[EXERCISE AIM]: Using the listing below, report all lines holding the word "ChatSupergroup".

——

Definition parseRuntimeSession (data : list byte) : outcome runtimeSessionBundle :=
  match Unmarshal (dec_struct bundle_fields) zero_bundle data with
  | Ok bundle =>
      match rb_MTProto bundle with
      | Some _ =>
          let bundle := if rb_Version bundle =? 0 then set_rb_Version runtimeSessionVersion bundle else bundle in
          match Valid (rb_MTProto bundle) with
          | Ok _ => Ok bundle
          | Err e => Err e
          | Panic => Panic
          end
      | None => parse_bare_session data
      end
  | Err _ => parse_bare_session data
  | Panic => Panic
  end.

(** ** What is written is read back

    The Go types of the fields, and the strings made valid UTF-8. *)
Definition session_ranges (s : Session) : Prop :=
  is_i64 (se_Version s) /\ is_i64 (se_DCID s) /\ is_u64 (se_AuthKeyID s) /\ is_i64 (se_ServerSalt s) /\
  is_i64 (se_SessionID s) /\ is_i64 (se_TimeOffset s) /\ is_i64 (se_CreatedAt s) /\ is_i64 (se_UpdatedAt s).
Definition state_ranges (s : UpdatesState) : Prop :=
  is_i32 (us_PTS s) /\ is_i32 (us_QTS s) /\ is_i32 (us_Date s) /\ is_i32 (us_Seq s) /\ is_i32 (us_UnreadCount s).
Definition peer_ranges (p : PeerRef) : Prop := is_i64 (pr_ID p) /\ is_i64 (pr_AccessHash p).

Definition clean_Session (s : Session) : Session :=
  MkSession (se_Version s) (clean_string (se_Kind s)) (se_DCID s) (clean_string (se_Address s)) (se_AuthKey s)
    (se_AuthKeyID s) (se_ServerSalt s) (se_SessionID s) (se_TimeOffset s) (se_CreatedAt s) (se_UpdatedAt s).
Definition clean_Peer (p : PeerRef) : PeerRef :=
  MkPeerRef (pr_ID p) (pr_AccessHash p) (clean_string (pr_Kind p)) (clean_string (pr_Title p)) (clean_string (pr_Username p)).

——

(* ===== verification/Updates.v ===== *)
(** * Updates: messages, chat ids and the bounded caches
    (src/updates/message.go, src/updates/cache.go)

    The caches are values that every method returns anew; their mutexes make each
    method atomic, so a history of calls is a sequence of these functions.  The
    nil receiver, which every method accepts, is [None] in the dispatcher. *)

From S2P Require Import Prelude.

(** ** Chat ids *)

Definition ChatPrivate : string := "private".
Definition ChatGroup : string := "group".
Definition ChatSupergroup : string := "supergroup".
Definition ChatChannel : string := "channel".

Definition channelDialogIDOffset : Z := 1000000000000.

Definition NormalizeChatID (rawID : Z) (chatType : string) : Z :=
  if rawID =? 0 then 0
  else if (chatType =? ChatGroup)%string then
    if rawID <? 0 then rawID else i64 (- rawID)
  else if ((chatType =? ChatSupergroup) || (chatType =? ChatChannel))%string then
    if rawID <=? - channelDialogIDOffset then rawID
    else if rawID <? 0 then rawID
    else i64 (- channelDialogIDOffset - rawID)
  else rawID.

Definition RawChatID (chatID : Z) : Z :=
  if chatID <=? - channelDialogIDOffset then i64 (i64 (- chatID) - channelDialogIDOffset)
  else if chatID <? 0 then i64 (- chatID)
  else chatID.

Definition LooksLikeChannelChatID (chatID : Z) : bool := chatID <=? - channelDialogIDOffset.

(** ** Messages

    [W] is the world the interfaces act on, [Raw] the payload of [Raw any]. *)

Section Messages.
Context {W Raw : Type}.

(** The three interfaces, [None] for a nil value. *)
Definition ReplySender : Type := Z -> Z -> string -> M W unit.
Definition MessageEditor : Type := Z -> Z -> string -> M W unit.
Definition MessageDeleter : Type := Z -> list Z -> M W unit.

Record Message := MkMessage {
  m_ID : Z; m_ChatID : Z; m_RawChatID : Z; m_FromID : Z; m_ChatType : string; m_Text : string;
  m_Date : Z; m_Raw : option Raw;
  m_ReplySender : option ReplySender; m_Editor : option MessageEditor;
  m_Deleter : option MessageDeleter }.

——

[RESPONSE TO THIS EXERCISE]:
Definition ChatSupergroup : string := "supergroup".
  else if ((chatType =? ChatSupergroup) || (chatType =? ChatChannel))%string then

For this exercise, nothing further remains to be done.